Tag: 4bn

New York’s hotel crisis puts pressure on $4bn mortgage bond sector

New York’s hotel industry is in crisis, with four out of five properties underpinning commercial mortgage bonds now showing strain under the weight of coronavirus and investors worrying whether hoteliers will be able to make good on their loans.

The coronavirus pandemic has left business travel and tourism deeply depressed and ravaged the finances of hotels and resorts around the world. The effects have ricocheted into financial markets and hit the nearly $4bn of hotel mortgages in New York that are bundled into commercial mortgage-backed securities particularly hard. 

Analysts say the effects of the virus have compounded years of overbuilding and created a glut of vacant hotel rooms. The prospect of a coronavirus vaccine, following this week’s breakthrough by Pfizer and Germany’s BioNTech, offers a glimmer of hope. But it is unlikely to be enough to avert a bleak winter for hotel owners and the investors that lent them money.

Vijay Dandapani, chief executive of the Hotel Association of New York City, said that if half the city’s 640 hotels survive it will be a “great” outcome. Occupancy rates in September remained 20 per cent lower than for the same month in 2019, despite recovering from their worst point in April where occupancy was down more than 60 per cent year on year, according to data from STR. 

Mr Dandapani said the vaccine would have “zero impact” on the hotel industry for the rest of the year, with the possibility of some tourism-related business returning early in 2021.

Four out of five New York hotel loans show signs of stress

“But it’s fickle,” he said. “Realistically we aren’t going to see any improvement until the second quarter . . . The industry is really bleeding. It’s not just on life support, it’s comatose.”

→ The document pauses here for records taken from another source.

(** ** The upload queue *)

Definition insert_row (payload : string) (retry_count : Z) (now : string) (c : SQLiteCache) : SQLiteCache :=
  let id := (sc_last_id c + 1)%Z in
  mkCache (sc_connected c) (sc_results c) (sc_queue c ++ [mkQueueRow id payload retry_count now]) id
    (sc_max_queue_size c) (sc_total_pruned c) (sc_cleanup_running c).

(** [ORDER BY created_at ASC]; equal times stay in the order of insertion. *)
Definition older (r r' : QueueRow) : Prop := String.le (qr_created_at r) (qr_created_at r').
#[export] Instance older_dec : RelDecision older.
Proof. intros r r'. unfold older. apply _. Defined.
Definition oldest_first (rows : list QueueRow) : list QueueRow := stable_sort older rows.

Definition prune_excess_entries (c : SQLiteCache) : SQLiteCache :=
  let excess := (Z.of_nat (length (sc_queue c)) - sc_max_queue_size c)%Z in
  if (0 <? excess)%Z then
    let ids := qr_id <$> take (Z.to_nat excess) (oldest_first (sc_queue c)) in
    count_pruned excess (set_queue (sql_delete (λ r, bool_decide (qr_id r ∈ ids)) (sc_queue c)) c)
  else c.
Definition enqueue_upload (payload now : string) : M SQLiteCache unit :=
  when_connected (λ _, modify (λ c, prune_excess_entries (insert_row payload 0 now c))).

Definition aged (cutoff : string) (r : QueueRow) : bool := String.ltb (qr_created_at r) cutoff.
Definition cleanup_aged_entries (cutoff : string) : M SQLiteCache Z :=
  c <- get ;;
  if sc_connected c then
    let deleted := sql_count (aged cutoff) (sc_queue c) in
    modify (set_queue (sql_delete (aged cutoff) (sc_queue c))) ;;;
    modify (count_pruned deleted) ;;;
    ret deleted
  else ret 0%Z.
(** The size and the count of deleted rows. *)
Definition cache_stats (c : SQLiteCache) : Z * Z :=
  (if sc_connected c then Z.of_nat (length (sc_queue c)) else 0, sc_total_pruned c)%Z.

(** ** Results *)

Section results.
Context (json_dumps : pyval → res string) (json_loads : string → res pyval).

Definition of_step (step_id : string) (r : ResultRow) : bool := bool_decide (rr_step_id r = step_id).
Definition of_sequence (sequence_id : string) (r : ResultRow) : bool :=
  bool_decide (rr_sequence_id r = Some sequence_id).

(** [INSERT OR REPLACE], on a table in which [step_id] is UNIQUE *)
Definition save_result (step_id : string) (result : DataResult) (sequence_id : option string) (now : string) :
    M SQLiteCache unit :=
  when_connected (λ _,
    outputs <- lift (json_dumps (dr_outputs result)) ;;
    status <- lift (data_status_value (dr_status result)) ;;
    modify (λ c, set_results (sql_delete (of_step step_id) (sc_results c) ++
      [mkResultRow sequence_id step_id status outputs (dr_error result) now]) c)).

Definition read_row (r : ResultRow) : res DataResult :=
  match status_of_name (rr_status r) with
  | Some status => outputs ← json_loads (rr_outputs r); Ok (mkResult (Member status) outputs (rr_error r))
  | None => Raise (ValueError (repr_str (rr_status r) +:+ " is not a valid StepStatus"))
  end.
Definition get_result (step_id : string) : M SQLiteCache (option DataResult) :=
  when_connected (λ c,
    match sql_first (of_step step_id) (sc_results c) with
    | None => ret None
    | Some row => r <- lift (read_row row) ;; ret (Some r)
    end).

Definition earlier (r r' : ResultRow) : Prop := String.le (rr_timestamp r) (rr_timestamp r').
#[export] Instance earlier_dec : RelDecision earlier.
Proof. intros r r'. unfold earlier. apply _. Defined.
Definition get_sequence_results (sequence_id : string) : M SQLiteCache (list DataResult) :=
  when_connected (λ c, lift (mapM read_row (stable_sort earlier (sql_select (of_sequence sequence_id) (sc_results c))))).
End results.

(** ** The queue stays bounded *)

(** Ids are distinct and come from the counter. *)
Definition queue_wf (c : SQLiteCache) : Prop :=
  NoDup (qr_id <$> sc_queue c) ∧ Forall (λ r, (qr_id r ≤ sc_last_id c)%Z) (sc_queue c).

Lemma insert_row_wf payload retries now c : queue_wf c → queue_wf (insert_row payload retries now c).
Proof.
  intros [Hnd Hle]. split; cbn [sc_queue insert_row sc_last_id].
  - rewrite fmap_app. apply NoDup_app. split_and!; [done| |apply NoDup_singleton].
    intros id (r & -> & Hr)%list_elem_of_fmap Hin%list_elem_of_singleton.
    rewrite Forall_forall in Hle. specialize (Hle r Hr). cbn in *. lia.
  - apply Forall_app. split; [|by constructor; [cbn; lia|]].
    eapply Forall_impl; [exact Hle|]. cbn. lia.
Qed.
Lemma delete_wf P c : queue_wf c → queue_wf (set_queue (sql_delete P (sc_queue c)) c).
Proof.
  intros [Hnd Hle]. split; cbn.
  - eapply sublist_NoDup; [exact Hnd|]. apply fmap_sublist, delete_sublist.
  - by apply Forall_delete.
Qed.

(** Deleting the rows with the ids of a part of a table leaves the other part. *)
Lemma delete_part (part rest : list QueueRow) :
  NoDup (qr_id <$> part ++ rest) →
  sql_delete (λ r, bool_decide (qr_id r ∈ qr_id <$> part)) (part ++ rest) = rest.
Proof.
  intros Hnd. unfold sql_delete. rewrite filter_app. rewrite fmap_app in Hnd.
  apply NoDup_app in Hnd as (_ & Hdis & _).
  rewrite (proj2 (list_filter_empty _ part)), list_filter_all; [done| |].
  - intros r Hr. rewrite bool_decide_eq_false_2; [done|].
    intros Hin. apply (Hdis _ Hin). by apply list_elem_of_fmap_2.
  - intros r Hr. rewrite bool_decide_eq_true_2; [by intros []|]. by apply list_elem_of_fmap_2.
Qed.

Lemma prune_spec c (c' := prune_excess_entries c) (excess := (length (sc_queue c) - Z.to_nat (sc_max_queue_size c))) :
  queue_wf c → (0 < sc_max_queue_size c)%Z →
  queue_wf c' ∧ sc_queue c' ≡ₚ drop excess (oldest_first (sc_queue c)) ∧
  sc_total_pruned c' = (sc_total_pruned c + Z.of_nat excess)%Z ∧
  (StronglySorted older (sc_queue c) → sc_queue c' = drop excess (sc_queue c)).
Proof.
  intros Hwf Hmax. subst c'. unfold prune_excess_entries. destruct (Z.ltb_spec 0 (Z.of_nat (length (sc_queue c)) - sc_max_queue_size c)) as [Hl|Hl].
  2: { assert (excess = 0) as -> by lia. cbn. split_and!; [done|unfold oldest_first; by rewrite stable_sort_perm|lia|done]. }
  replace (Z.to_nat _) with excess by lia. cbn [sc_queue count_pruned set_queue sc_total_pruned].
  assert (∀ rows, rows ≡ₚ sc_queue c →
    sql_delete (λ r, bool_decide (qr_id r ∈ qr_id <$> take excess rows)) rows = drop excess rows) as Hdel.
  { intros rows Hp. pose proof (delete_part (take excess rows) (drop excess rows)) as H. rewrite take_drop in H. apply H.
    rewrite Hp. apply Hwf. }
  split_and!; [by apply delete_wf| |lia|].
  - rewrite <-(Hdel (oldest_first (sc_queue c))) by apply stable_sort_perm. unfold sql_delete, oldest_first.
    apply filter_Permutation. symmetry. apply stable_sort_perm.
  - intros Hs. unfold oldest_first. rewrite stable_sort_id by done. by apply Hdel.
Qed.

(** The queue stays bounded and loses only its oldest entries: on a connected cache whose rows
    have distinct ids, an upload is always accepted, the table has at most as many rows afterwards
    as its maximum, every row that went is counted, and, when the clock was never set back, the
    rows that stay are the newest ones in their order, the new one last. *)
Theorem enqueue_bounded c payload now :
  sc_connected c = true → (0 < sc_max_queue_size c)%Z → queue_wf c →
  ∃ c', enqueue_upload payload now c = (Ok tt, c') ∧ queue_wf c' ∧
    (Z.of_nat (length (sc_queue c')) ≤ sc_max_queue_size c)%Z ∧
    (sc_total_pruned c' - sc_total_pruned c = Z.of_nat (length (sc_queue c)) + 1 - Z.of_nat (length (sc_queue c')))%Z ∧
    (StronglySorted older (sc_queue c) → Forall (λ r, String.le (qr_created_at r) now) (sc_queue c) →
     ∃ k, sc_queue c' = drop k (sc_queue c) ++ [mkQueueRow (sc_last_id c + 1) payload 0 now]).
Proof.
  intros Hc Hmax Hwf. pose proof (insert_row_wf payload 0 now c Hwf) as Hwf'.
  destruct (prune_spec _ Hwf' Hmax) as (Hq & Hperm & Hn & Hs).
  eexists. split; [unfold enqueue_upload, when_connected; rewrite bind_get, Hc; done|].
  apply Permutation_length in Hperm. rewrite length_drop in Hperm. unfold oldest_first in Hperm.
  rewrite (stable_sort_perm _ _) in Hperm. cbn [sc_queue insert_row sc_max_queue_size sc_total_pruned] in *.
  rewrite length_app in *. cbn [length] in *. split_and!; [done|lia|lia|].
  intros Hsort Hnow. rewrite Hs by (by apply StronglySorted_snoc). eexists. rewrite drop_app_le by lia. done.
Qed.

(** ** A result comes back *)

Section roundtrip.
Context (json_dumps : pyval → res string) (json_loads : string → res pyval).

Lemma first_other step other rows :
  other ≠ step → sql_first (of_step other) (sql_delete (of_step step) rows) = sql_first (of_step other) rows.
Proof.
  intros Hne. unfold sql_first, sql_select, sql_delete. f_equal. rewrite list_filter_filter_l; [done|].
  intros r Hr. unfold of_step in *. apply bool_decide_unpack in Hr. by rewrite bool_decide_eq_false_2 by congruence.
Qed.
Lemma first_app {R} (P : R → bool) rows rows' :
  sql_first P (rows ++ rows') = match sql_first P rows with Some r => Some r | None => sql_first P rows' end.
Proof. unfold sql_first, sql_select. rewrite filter_app. by destruct (base.filter P rows). Qed.
Lemma first_deleted step rows : sql_first (of_step step) (sql_delete (of_step step) rows) = None.
Proof. apply sql_first_None. by intros r [_ ?]%elem_of_delete. Qed.

Lemma first_single {R} (P : R → bool) r : sql_first P [r] = if P r then Some r else None.
Proof. unfold sql_first, sql_select. rewrite filter_cons. by destruct (P r). Qed.

(** A saved result is what is read afterwards, for its step, provided the JSON codec reads back
    the text it made of the outputs; what is read for every other step stays as it was. A result
    whose outputs cannot be encoded or whose status is no member changes nothing. *)
Theorem save_get_roundtrip step result sequence now c :
  sc_connected c = true →
  (∀ text, json_dumps (dr_outputs result) = Ok text → json_loads text = Ok (dr_outputs result)) →
  let '(r, c') := save_result json_dumps step result sequence now c in
  (∀ other, other ≠ step → (get_result json_loads other c').1 = (get_result json_loads other c).1) ∧
  match r with
  | Ok _ => (get_result json_loads step c').1 = Ok (Some result)
  | Raise _ => c' = c ∧ ((∃ e, json_dumps (dr_outputs result) = Raise e) ∨ ∃ v, dr_status result = Loose v)
  end.
Proof.
  intros Hc Hcodec. unfold save_result, get_result, when_connected. rewrite bind_get, Hc.
  destruct (json_dumps (dr_outputs result)) as [text|e] eqn:Ed; cbn; [|eauto].
  destruct (dr_status result) as [s|v] eqn:Es; cbn; [|eauto 6].
  split.
  - intros other Hne. unfold bind, get. cbn. rewrite Hc, first_app, first_other, first_single by done.
    destruct (sql_first (of_step other) (sc_results c)); [by destruct (read_row _ _)|].
    unfold of_step. cbn. by rewrite bool_decide_eq_false_2 by congruence.
  - unfold bind, get. cbn. rewrite Hc, first_app, first_deleted, first_single.
    unfold of_step at 1. cbn [rr_step_id]. rewrite bool_decide_eq_true_2 by done. unfold read_row.
    cbn [rr_status rr_outputs rr_error]. rewrite status_of_value, Hcodec by done. cbn.
    destruct result; cbn in *; subst. done.
Qed.
End roundtrip.

(** ** Ageing *)

Lemma compare_days p q a b : String.length p = String.length q →
  String.compare (p +:+ a) (q +:+ b) =
  match String.compare p q with Eq => String.compare a b | o => o end.
Proof.
  revert q. induction p as [|c p IH]; intros [|d q] [=]; [done|].
  change (String c p +:+ a) with (String c (p +:+ a)). change (String d q +:+ b) with (String d (q +:+ b)). cbn [String.compare].
  destruct (Ascii.compare c d); [by apply IH|done..].
Qed.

According to figures from Trepp, a CMBS data company, 37.7 per cent of all New York hotels underpinning CMBS deals now sit on a watchlist designed to warn investors of impending trouble before a mortgage is transferred to debt collectors known as special servicers. A loan may be added to the watchlist for a number of reasons, such as if the borrower’s income has dropped or they have recently missed a payment on their mortgage.

A further 44.7 per cent of loans have been transferred to special servicers to either find a way to get borrowers paying their mortgage or to foreclose on the properties. Together, it means more than 80 per cent of the city’s hotels backing CMBS deals — equivalent to $3.1bn — are exhibiting signs of strain from coronavirus, more than the national average of 71 per cent. 

“It’s terrible. There is no demand right now,” said Manus Clancy, head of research at Trepp. “We’re going into a period of time when you would normally expect demand to be high. It’s the holiday season. People want to come to New York. They want to see the Thanksgiving parade and see the store fronts and go to Broadway. It’s now going to be a very dark time.”